## About this exercise
Transcribe the data below verbatim from the line with "trace (epoch config j s).2" to the line with "destruct (main_upto_S_Ok config". Include both of those lines.

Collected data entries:
____________

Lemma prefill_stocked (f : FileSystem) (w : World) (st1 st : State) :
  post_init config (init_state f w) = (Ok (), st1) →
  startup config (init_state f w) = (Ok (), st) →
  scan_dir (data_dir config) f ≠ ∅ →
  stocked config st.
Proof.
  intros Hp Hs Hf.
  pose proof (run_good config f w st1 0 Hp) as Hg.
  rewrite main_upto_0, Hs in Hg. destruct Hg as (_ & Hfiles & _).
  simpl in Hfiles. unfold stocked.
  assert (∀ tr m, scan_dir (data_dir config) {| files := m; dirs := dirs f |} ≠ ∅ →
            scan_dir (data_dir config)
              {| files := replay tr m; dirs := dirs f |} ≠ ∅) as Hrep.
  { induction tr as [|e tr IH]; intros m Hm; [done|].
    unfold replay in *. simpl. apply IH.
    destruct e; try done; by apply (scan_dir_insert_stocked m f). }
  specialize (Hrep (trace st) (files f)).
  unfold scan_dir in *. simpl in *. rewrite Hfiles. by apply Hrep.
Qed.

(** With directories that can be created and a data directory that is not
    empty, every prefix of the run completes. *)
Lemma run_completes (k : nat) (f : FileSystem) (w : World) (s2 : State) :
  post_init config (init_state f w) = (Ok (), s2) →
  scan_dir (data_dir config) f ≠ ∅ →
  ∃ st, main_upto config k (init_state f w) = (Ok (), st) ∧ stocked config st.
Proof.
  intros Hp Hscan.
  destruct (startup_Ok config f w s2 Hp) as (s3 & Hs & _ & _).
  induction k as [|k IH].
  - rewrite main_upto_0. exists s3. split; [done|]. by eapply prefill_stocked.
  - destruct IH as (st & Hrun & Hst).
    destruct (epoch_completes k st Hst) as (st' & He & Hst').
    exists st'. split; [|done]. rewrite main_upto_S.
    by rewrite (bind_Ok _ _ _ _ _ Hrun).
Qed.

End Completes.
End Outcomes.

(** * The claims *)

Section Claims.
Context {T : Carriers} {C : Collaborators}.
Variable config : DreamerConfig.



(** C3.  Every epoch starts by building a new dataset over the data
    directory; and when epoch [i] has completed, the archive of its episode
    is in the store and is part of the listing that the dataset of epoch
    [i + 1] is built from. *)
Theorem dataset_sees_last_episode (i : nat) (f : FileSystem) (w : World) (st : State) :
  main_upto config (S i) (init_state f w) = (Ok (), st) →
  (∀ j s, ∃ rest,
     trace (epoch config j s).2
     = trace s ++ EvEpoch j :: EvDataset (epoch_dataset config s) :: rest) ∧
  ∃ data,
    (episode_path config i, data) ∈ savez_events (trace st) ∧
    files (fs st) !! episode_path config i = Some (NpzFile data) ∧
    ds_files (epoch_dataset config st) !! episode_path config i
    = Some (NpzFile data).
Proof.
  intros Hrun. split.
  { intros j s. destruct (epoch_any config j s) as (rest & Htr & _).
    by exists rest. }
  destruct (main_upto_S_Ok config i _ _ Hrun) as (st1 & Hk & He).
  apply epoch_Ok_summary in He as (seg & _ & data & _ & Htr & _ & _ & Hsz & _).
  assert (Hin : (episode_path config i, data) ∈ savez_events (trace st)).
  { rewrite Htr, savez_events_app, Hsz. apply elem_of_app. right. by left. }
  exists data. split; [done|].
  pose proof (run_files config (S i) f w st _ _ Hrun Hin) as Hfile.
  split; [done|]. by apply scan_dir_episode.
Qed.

____________

## Solution for this task
     trace (epoch config j s).2
     = trace s ++ EvEpoch j :: EvDataset (epoch_dataset config s) :: rest) ∧
  ∃ data,
    (episode_path config i, data) ∈ savez_events (trace st) ∧
    files (fs st) !! episode_path config i = Some (NpzFile data) ∧
    ds_files (epoch_dataset config st) !! episode_path config i
    = Some (NpzFile data).
Proof.
  intros Hrun. split.
  { intros j s. destruct (epoch_any config j s) as (rest & Htr & _).
    by exists rest. }
  destruct (main_upto_S_Ok config i _ _ Hrun) as (st1 & Hk & He).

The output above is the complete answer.